Klinische Neurophysiologie 2014; 45 - P59
DOI: 10.1055/s-0034-1371272

Diffusion tensor imaging coefficients correlate with electrophysiological recordings in intramedullary neoplasms of the human cervical spinal cord

G Naros 1, C Rossi 2, A Boss 2, F Schick 3, M Tatagiba 1, F Ebner 1, U Klose 4
  • 1Eberhard-Karls Universität, Klinik für Neurochirurgie, Tübingen, Deutschland
  • 2Universität Zürich, Institut für Diagnostische und Interventionelle Radiologie, Zürich, Schweiz
  • 3Eberhard-Karls Universität, Sektion für Experimentelle Radiologie, Tübingen, Deutschland
  • 4Eberhard-Karls Universität, Klinik für Diagnostische und Interventionelle Radiologie, Tübingen, Deutschland

Background: There is an increasing application of diffusion-weighted imaging (DTI) in the planning of neurosurgical treatment of brain tumors. During the last years, several MRI techniques have been proposed for the characterization of the water molecular diffusion in the spinal cord. However, due to technical challenges the validity of DTI in spinal cord disorders is still controversial. In the present study, DTI parameters were correlated to electrophysiological findings before and after microsurgical resection of intramedullary neoplasms of the human cervical spinal cord.

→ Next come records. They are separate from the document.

(** * Token lifecycle of the back end: authentication middleware, transparent
    renewal, role gates and the auth controller.

  Shallow embedding of
    - [backend/middlewares/checkRefreshCookie.js] (the renewal interceptor),
    - [backend/middlewares/authMiddleware.js]    (authenticate and the role gates),
    - [backend/controllers/authController.js]    (login, refreshToken, logout),
    - [backend/models/authModel.js] and [backend/queries/authQueries.js],
    - [backend/routes/authRoutes.js].

  Express handlers mutate [req] and [res] and either call [next()] or send
  a response; here a handler is a function from the pair (request, response)
  to the updated pair and a flow flag. *)

From stdpp Require Import base strings gmap list.
From Stdlib Require Import ZArith Ascii String.

Set Warnings "-register-all".

Local Open Scope Z_scope.
Local Open Scope string_scope.

(** ** JavaScript values the handlers look at *)

Module JS.

(** [!!v] for a string-valued property: [undefined] and [''] are falsy. *)
Definition truthy (v : option string) : bool :=
  match v with
  | Some s => negb (String.eqb s "")
  | None => false
  end.

(** [!!v] for a numeric property: [undefined] and [0] are falsy. *)
Definition truthy_num (v : option Z) : bool :=
  match v with
  | Some n => negb (Z.eqb n 0)
  | None => false
  end.

(** [v || d] with a string literal on the right. *)
Definition or_str (v : option string) (d : string) : string :=
  match v with
  | Some s => if String.eqb s "" then d else s
  | None => d
  end.

(** [a || b] on numeric properties. *)
Definition or_num (a b : option Z) : option Z :=
  if truthy_num a then a else b.

(** [s.startsWith(p)] *)
Fixpoint startsWith (s p : string) : bool :=
  match p with
  | EmptyString => true
  | String c p' =>
      match s with
      | EmptyString => false
      | String d s' => Ascii.eqb c d && startsWith s' p'
      end
  end.

(** [s.split(sep)] for a one-character separator: every occurrence cuts,
    so consecutive separators give empty pieces and the result is never
    empty. *)
Fixpoint split (sep : ascii) (s : string) : list string :=
  match s with
  | EmptyString => [EmptyString]
  | String c rest =>
      if Ascii.eqb c sep then EmptyString :: split sep rest
      else match split sep rest with
           | [] => [String c EmptyString]
           | piece :: pieces => String c piece :: pieces
           end
  end.

(** [xs.join(sep)] *)
Fixpoint join (sep : string) (xs : list string) : string :=
  match xs with
  | [] => ""
  | [x] => x
  | x :: rest => x +:+ sep +:+ join sep rest
  end.

(** [xs.includes(x)] *)
Definition includes (xs : list string) (x : string) : bool :=
  existsb (String.eqb x) xs.

(** A thrown [Error]. *)
Record Error := mkError { err_name : string; err_message : string }.

(** A call that returns or throws. *)
Inductive completion (A : Type) :=
| Return (a : A)
| Throw (e : Error).
Arguments Return {A} a.
Arguments Throw {A} e.

(** What [res.json] serialises.  A property whose value is [undefined] is
    dropped by the serialiser; [object] builds a literal from optional
    properties accordingly. *)
Inductive json :=
| JBool (b : bool)
| JNum (n : Z)
| JStr (s : string)
| JObj (props : list (string * json)).

Definition object (props : list (string * option json)) : json :=
  JObj (omap (fun p => match p.2 with Some v => Some (p.1, v) | None => None end) props).

(** [o.k] on a serialised object. *)
Definition prop (k : string) (o : json) : option json :=
  match o with
  | JObj props => snd <$> List.find (fun p => String.eqb (fst p) k) props
  | _ => None
  end.

End JS.
Import JS.

(** ** Requests, responses and handlers *)

Module Http.

(** Decoded token payload.  The login path signs [user_id], the renewal
    interceptor signs [id_user]; a payload may carry either. *)
Record Claims := mkClaims {
  c_user_id : option Z;
  c_id_user : option Z;
  c_email : option string;
  c_role : option string;
  c_name : option string;
  c_surname : option string;
  c_loginMethod : option string
}.

(** The object stored in [req.user]. *)
Record User := mkUser {
  id_user : option Z;
  email : option string;
  role : string;
  name : option string;
  surname : option string;
  loginMethod : option string
}.

(** The parts of an Express request the handlers read or write.
    [query], [cookies] and [body] are absent when no parser filled them;
    [user = None] stands for both [undefined] and [null]. *)
Record Req := mkReq {
  headers : gmap string string;
  query : option (gmap string string);
  cookies : option (gmap string string);
  body : option (gmap string string);
  user : option User;
  token : option string;
  tokenExpired : option bool
}.

Record CookieOptions := mkCookieOptions {
  httpOnly : bool;
  secure : bool;
  sameSite : option string;
  maxAge : option Z;
  path : option string
}.

(** [res.cookie(name, value, options)] and [res.clearCookie(name, options)]. *)
Inductive CookieOp :=
| SetCookie (cname value : string) (o : CookieOptions)
| ClearCookie (cname : string) (o : CookieOptions).

(** The response under construction; [sent] is the body once [res.json]
    has run. *)
Record Res := mkRes {
  statusCode : Z;
  resHeaders : list (string * string);
  cookieOps : list CookieOp;
  sent : option json
}.

(** A handler either calls [next()] or ends the request. *)
Inductive Flow := Next | Done.

Definition Handler : Type := Req -> Res -> Req * Res * Flow.

Definition res0 : Res := mkRes 200 [] [] None.

Definition status (code : Z) (res : Res) : Res :=
  mkRes code (resHeaders res) (cookieOps res) (sent res).

Definition send_json (b : json) (res : Res) : Res :=
  mkRes (statusCode res) (resHeaders res) (cookieOps res) (Some b).

Definition set_header (k v : string) (res : Res) : Res :=
  mkRes (statusCode res) (resHeaders res ++ [(k, v)]) (cookieOps res) (sent res).

Definition cookie (n v : string) (o : CookieOptions) (res : Res) : Res :=
  mkRes (statusCode res) (resHeaders res) (cookieOps res ++ [SetCookie n v o]) (sent res).

Definition clearCookie (n : string) (o : CookieOptions) (res : Res) : Res :=
  mkRes (statusCode res) (resHeaders res) (cookieOps res ++ [ClearCookie n o]) (sent res).

(** [clearCookie(name)] called without options. *)
Definition no_options : CookieOptions := mkCookieOptions false false None None None.

(** Handlers of one route, run in registration order until one of them
    does not call [next()]. *)
Fixpoint run (chain : list Handler) (req : Req) (res : Res) : Req * Res * Flow :=
  match chain with
  | [] => (req, res, Next)
  | h :: rest =>
      match h req res with
      | (req', res', Next) => run rest req' res'
      | stop => stop
      end
  end.

(** The value a client holds for cookie [n] after it applied the cookie
    operations of a response, having sent [before].  The options are not
    compared: the client is taken to hold the cookie under the path an
    operation names. *)
Fixpoint cookie_after (n : string) (before : option string) (ops : list CookieOp)
  : option string :=
  match ops with
  | [] => before
  | SetCookie m v _ :: rest =>
      cookie_after n (if String.eqb m n then Some v else before) rest
  | ClearCookie m _ :: rest =>
      cookie_after n (if String.eqb m n then None else before) rest
  end.

(** [req.cookies?.k] *)
Definition cookie_of (req : Req) (k : string) : option string :=
  cookies req ≫= (fun m => m !! k).

Definition code_of (res : Res) : option json := sent res ≫= prop "code".
Definition message_of (res : Res) : option json := sent res ≫= prop "message".

End Http.
Import Http.

(** ** middlewares/authMiddleware *)

Module authMiddleware.
Section WithCodec.

(** [verifyAccessToken] comes from [config/jsonwebtoken]; [NODE_ENV] is
    [process.env.NODE_ENV]. *)
Variable verifyAccessToken : string -> completion Claims.
Variable NODE_ENV : option string.

(** The [if / else if] chain at the top of [authenticate]: the token and
    the local [tokenSource]. *)
Definition locateToken (req : Req) : option string * string :=
  let authorization := headers req !! "authorization" in
  if truthy authorization && startsWith (default "" authorization) "Bearer " then
    (split " " (default "" authorization) !! 1%nat, "header")
  else if truthy (query req ≫= (fun q => q !! "token")) then
    (query req ≫= (fun q => q !! "token"), "query")
  else if truthy (cookies req ≫= (fun c => c !! "access_token")) then
    (cookies req ≫= (fun c => c !! "access_token"), "cookie")
  else if truthy (body req ≫= (fun b => b !! "token")) then
    (body req ≫= (fun b => b !! "token"), "body")
  else
    (None, "none").

Definition TOKEN_REQUIRED : json :=
  object [("success", Some (JBool false));
          ("message", Some (JStr "Token de acceso requerido"));
          ("code", Some (JStr "TOKEN_REQUIRED"))].

Definition INVALID_TOKEN_FORMAT : json :=
  object [("success", Some (JBool false));
          ("message", Some (JStr "Token inválido: falta identificación de usuario"));
          ("code", Some (JStr "INVALID_TOKEN_FORMAT"))].

Definition INVALID_TOKEN (error : Error) : json :=
  object [("success", Some (JBool false));
          ("message", Some (JStr "Token inválido o mal formado"));
          ("code", Some (JStr "INVALID_TOKEN"));
          ("debug",
           if bool_decide (NODE_ENV = Some "development") then
             Some (object [("error", Some (JStr (err_message error)));
                           ("name", Some (JStr (err_name error)))])
           else None)].

Definition NOT_AUTHENTICATED : json :=
  object [("success", Some (JBool false));
          ("message", Some (JStr "No autenticado"));
          ("code", Some (JStr "NOT_AUTHENTICATED"))].

Definition denied (message code : string) : json :=
  object [("success", Some (JBool false));
          ("message", Some (JStr message));
          ("code", Some (JStr code))].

Methods: Four patients (1 female, mean age 38 ± 11 [mean ± SD] years) scheduled for surgical treatment of intramedullary tumors of the upper cervical spinal cord (2 astrocytoma, 1 ependymoma, 1 schwannoma), were enrolled in this study. Patients underwent MR and electrophysiological examinations before and after surgery. A transverse-oriented single-shot electrocardiogram (ECG) triggered echo-planar imaging (EPI) sequence with monopolar spin-echo diffusion preparation (TR/TE = 1800 ms/76 ms, BW = 930 Hz/pixel, voxel size = 0.8 × 0.8 × 6.0 mm3, b-value = 0 – 700 s/mm2, octahedral diffusion-encoding scheme) was applied for highly resolved DTI of the spinal cord at 3 Tesla. Mean diffusivity (MD) and fractional anisotropy (FA) were analyzed. Total (TMCT) and peripheral motor conduction time (PMCT) were evaluated by motor-evoked potentials to the abductor digiti minimi (H-MEP) and tibialis anterior (F-MEP) muscles after transcranial magnetic stimulation (TMS) and electrical nerve root stimulation (ENRS), respectively. Total (TACT) and peripheral afferent conduction time (PACT) was determined by sensory-evoked potentials of the medial (H-SEP) and tibial nerve (F-SEP) derived on spinal and cortical level.

Results: FA values showed negative correlation with the TMCT to the foot and hand as well as with the TACT of the H-SEP. There was an invert relation between MD values and the TMCT to the foot and hand and the TACT of the H-SEP. There was no significant correlation between the peripheral conduction times (PMCT/PACT) with DTI metrics. Cortical amplitudes of H-MEPs, H-SEP and F-SEP showed a positive correlation to FA, but negative correlation with MD metrics. Noteably, F-MEP amplitudes after TMS showed an unexpected invert relation to DTI parameter indicating spinal hyperexcitability in patients with cervical spinal cord tumours. Spinal amplitudes of motor and afferent evoked-potential did not show any association to DTI metrics.

Conclusions: There is a good correlation of DTI metric in intramedullary neoplasms of the human cervical spine with electrophysiological parameter. Our findings validate the results of DTI-based tractography and show the feasibility of this technique in the neurosurgical treatment of intramedullary tumors of the upper cervical spine.